Directions for this task: Reproduce exactly the opening lines of the listing, stopping after the line that contains "assert (forall i, 0 <= i < g_db g -> good_block" and including it.

Exercise data:
────
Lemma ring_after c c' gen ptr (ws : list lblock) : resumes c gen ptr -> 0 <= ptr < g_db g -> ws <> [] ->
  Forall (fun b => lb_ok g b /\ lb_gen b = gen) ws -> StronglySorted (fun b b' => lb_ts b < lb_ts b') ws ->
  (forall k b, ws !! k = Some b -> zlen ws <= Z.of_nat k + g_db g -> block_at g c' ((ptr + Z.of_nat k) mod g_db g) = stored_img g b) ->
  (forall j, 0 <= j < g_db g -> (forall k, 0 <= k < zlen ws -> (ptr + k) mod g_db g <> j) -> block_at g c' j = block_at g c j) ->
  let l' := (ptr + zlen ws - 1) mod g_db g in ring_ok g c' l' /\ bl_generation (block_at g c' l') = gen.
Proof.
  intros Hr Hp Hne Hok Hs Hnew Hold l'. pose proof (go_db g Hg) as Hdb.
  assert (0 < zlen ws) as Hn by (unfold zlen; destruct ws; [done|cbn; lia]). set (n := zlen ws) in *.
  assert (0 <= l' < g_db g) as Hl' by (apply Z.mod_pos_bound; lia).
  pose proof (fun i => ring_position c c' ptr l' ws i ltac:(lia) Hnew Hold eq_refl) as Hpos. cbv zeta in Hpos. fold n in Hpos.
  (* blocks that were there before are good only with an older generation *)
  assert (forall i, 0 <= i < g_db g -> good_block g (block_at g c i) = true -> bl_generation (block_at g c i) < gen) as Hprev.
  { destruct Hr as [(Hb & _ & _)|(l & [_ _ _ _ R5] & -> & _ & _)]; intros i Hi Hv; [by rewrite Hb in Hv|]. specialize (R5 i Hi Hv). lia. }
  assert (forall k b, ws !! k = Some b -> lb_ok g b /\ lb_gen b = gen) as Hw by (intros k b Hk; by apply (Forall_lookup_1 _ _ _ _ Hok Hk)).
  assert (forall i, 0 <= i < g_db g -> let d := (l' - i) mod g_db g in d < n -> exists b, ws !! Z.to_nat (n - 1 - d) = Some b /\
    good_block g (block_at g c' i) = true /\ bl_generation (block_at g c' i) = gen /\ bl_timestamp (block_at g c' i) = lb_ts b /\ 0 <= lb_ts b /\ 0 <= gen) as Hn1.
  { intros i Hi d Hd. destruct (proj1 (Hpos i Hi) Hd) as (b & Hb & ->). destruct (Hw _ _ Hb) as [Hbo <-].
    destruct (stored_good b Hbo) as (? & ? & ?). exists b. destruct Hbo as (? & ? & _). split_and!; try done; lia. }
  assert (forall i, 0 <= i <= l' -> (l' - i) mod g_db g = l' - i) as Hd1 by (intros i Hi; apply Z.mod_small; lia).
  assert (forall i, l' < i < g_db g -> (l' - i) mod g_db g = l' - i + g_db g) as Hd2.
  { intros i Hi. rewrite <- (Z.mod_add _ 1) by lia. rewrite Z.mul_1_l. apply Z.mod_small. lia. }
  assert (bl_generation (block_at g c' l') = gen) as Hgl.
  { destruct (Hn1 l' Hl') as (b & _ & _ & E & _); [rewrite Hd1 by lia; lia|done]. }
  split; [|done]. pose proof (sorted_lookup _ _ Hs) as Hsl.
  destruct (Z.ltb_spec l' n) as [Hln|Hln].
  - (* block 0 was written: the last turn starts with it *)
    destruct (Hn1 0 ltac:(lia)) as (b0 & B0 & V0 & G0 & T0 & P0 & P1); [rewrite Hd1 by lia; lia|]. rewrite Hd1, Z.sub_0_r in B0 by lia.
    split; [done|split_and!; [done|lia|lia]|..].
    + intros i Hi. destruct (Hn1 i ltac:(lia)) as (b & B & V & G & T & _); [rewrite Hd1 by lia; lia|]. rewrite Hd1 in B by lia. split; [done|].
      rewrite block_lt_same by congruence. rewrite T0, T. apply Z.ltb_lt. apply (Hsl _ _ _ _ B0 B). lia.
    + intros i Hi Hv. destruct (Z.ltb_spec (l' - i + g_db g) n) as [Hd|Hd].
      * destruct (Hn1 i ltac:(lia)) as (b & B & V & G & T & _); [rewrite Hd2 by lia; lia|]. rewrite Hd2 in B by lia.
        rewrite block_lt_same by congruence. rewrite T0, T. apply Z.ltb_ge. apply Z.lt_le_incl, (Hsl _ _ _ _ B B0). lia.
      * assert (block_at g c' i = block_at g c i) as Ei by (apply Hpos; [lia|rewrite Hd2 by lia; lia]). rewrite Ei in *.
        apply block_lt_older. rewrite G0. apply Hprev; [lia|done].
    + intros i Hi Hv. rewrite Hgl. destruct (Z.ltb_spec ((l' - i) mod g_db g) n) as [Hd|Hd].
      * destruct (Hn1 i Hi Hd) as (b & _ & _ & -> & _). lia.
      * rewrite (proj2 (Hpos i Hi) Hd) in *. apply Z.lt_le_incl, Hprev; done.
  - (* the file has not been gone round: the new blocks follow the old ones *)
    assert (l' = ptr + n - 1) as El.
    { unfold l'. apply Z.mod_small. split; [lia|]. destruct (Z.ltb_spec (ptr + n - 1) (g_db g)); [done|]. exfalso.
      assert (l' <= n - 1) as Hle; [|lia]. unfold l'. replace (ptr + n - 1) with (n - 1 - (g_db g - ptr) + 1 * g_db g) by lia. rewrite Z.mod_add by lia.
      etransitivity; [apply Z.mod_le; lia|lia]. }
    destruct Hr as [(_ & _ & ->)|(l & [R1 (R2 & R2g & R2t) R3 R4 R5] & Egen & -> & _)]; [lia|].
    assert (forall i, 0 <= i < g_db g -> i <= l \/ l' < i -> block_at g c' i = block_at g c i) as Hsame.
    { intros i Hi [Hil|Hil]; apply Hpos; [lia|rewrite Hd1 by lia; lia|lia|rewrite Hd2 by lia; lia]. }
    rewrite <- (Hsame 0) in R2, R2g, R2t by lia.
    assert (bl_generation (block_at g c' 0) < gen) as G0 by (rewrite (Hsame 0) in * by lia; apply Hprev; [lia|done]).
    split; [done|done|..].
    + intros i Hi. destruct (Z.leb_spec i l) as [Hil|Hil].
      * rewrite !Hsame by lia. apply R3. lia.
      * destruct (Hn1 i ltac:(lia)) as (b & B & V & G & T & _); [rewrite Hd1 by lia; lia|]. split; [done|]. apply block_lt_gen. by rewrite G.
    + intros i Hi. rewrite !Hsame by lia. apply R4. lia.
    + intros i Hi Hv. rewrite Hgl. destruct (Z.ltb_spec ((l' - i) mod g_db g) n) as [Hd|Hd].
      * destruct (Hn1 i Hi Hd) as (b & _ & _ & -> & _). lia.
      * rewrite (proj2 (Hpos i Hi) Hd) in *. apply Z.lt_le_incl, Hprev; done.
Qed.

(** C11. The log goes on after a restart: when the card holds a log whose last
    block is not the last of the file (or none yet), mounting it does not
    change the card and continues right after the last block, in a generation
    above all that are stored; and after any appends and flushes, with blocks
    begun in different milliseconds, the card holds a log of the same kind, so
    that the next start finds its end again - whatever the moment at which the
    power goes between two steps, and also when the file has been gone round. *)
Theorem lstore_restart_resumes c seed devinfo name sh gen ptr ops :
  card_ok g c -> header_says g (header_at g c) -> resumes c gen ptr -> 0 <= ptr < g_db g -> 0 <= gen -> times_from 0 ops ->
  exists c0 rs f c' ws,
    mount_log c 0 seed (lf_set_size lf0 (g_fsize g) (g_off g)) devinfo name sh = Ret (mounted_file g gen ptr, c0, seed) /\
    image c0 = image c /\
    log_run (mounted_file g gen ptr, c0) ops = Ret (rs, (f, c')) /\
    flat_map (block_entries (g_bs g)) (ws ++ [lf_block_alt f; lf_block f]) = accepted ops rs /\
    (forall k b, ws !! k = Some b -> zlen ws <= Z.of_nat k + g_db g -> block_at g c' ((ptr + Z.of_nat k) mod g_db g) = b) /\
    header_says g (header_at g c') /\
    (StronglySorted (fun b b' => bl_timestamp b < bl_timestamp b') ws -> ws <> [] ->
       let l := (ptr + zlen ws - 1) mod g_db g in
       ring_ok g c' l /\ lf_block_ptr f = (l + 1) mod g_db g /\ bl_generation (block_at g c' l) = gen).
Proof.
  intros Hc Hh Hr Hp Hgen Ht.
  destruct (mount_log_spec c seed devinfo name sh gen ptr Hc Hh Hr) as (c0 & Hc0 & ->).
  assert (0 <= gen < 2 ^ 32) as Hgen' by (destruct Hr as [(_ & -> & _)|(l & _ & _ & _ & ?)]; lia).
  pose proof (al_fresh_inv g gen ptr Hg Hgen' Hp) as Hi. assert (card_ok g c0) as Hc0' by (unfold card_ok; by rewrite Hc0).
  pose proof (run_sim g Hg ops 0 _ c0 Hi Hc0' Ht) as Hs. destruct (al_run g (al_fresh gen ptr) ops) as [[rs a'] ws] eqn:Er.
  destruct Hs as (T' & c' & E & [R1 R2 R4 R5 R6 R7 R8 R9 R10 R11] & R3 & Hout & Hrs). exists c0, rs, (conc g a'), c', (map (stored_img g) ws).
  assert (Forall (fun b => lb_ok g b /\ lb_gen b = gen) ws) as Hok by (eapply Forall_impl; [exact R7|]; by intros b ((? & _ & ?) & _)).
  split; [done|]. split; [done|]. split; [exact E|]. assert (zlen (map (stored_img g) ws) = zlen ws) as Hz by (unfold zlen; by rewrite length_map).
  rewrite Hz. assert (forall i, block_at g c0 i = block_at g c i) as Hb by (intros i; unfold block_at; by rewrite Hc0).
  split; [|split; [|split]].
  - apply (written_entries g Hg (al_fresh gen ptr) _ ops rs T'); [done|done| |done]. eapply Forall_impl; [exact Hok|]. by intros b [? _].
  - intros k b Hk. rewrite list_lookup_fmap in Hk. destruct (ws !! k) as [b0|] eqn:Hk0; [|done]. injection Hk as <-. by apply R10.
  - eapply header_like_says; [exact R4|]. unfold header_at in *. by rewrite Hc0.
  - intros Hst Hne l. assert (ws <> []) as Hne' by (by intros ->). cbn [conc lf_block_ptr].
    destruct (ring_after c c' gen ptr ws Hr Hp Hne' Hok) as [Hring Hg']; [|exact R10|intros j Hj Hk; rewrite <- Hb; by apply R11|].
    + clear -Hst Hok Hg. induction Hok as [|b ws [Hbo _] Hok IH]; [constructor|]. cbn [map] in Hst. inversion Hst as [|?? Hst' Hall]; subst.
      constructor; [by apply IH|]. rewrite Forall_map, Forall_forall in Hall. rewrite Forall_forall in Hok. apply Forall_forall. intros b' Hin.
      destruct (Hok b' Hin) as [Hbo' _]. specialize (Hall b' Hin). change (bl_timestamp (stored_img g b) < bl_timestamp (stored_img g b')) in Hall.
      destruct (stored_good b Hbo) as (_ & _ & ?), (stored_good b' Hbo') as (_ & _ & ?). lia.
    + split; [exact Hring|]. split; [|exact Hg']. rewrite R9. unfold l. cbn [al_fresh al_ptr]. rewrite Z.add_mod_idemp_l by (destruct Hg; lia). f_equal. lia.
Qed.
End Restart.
────
Answer to the exercise:
Lemma ring_after c c' gen ptr (ws : list lblock) : resumes c gen ptr -> 0 <= ptr < g_db g -> ws <> [] ->
  Forall (fun b => lb_ok g b /\ lb_gen b = gen) ws -> StronglySorted (fun b b' => lb_ts b < lb_ts b') ws ->
  (forall k b, ws !! k = Some b -> zlen ws <= Z.of_nat k + g_db g -> block_at g c' ((ptr + Z.of_nat k) mod g_db g) = stored_img g b) ->
  (forall j, 0 <= j < g_db g -> (forall k, 0 <= k < zlen ws -> (ptr + k) mod g_db g <> j) -> block_at g c' j = block_at g c j) ->
  let l' := (ptr + zlen ws - 1) mod g_db g in ring_ok g c' l' /\ bl_generation (block_at g c' l') = gen.
Proof.
  intros Hr Hp Hne Hok Hs Hnew Hold l'. pose proof (go_db g Hg) as Hdb.
  assert (0 < zlen ws) as Hn by (unfold zlen; destruct ws; [done|cbn; lia]). set (n := zlen ws) in *.
  assert (0 <= l' < g_db g) as Hl' by (apply Z.mod_pos_bound; lia).
  pose proof (fun i => ring_position c c' ptr l' ws i ltac:(lia) Hnew Hold eq_refl) as Hpos. cbv zeta in Hpos. fold n in Hpos.
  (* blocks that were there before are good only with an older generation *)
  assert (forall i, 0 <= i < g_db g -> good_block g (block_at g c i) = true -> bl_generation (block_at g c i) < gen) as Hprev.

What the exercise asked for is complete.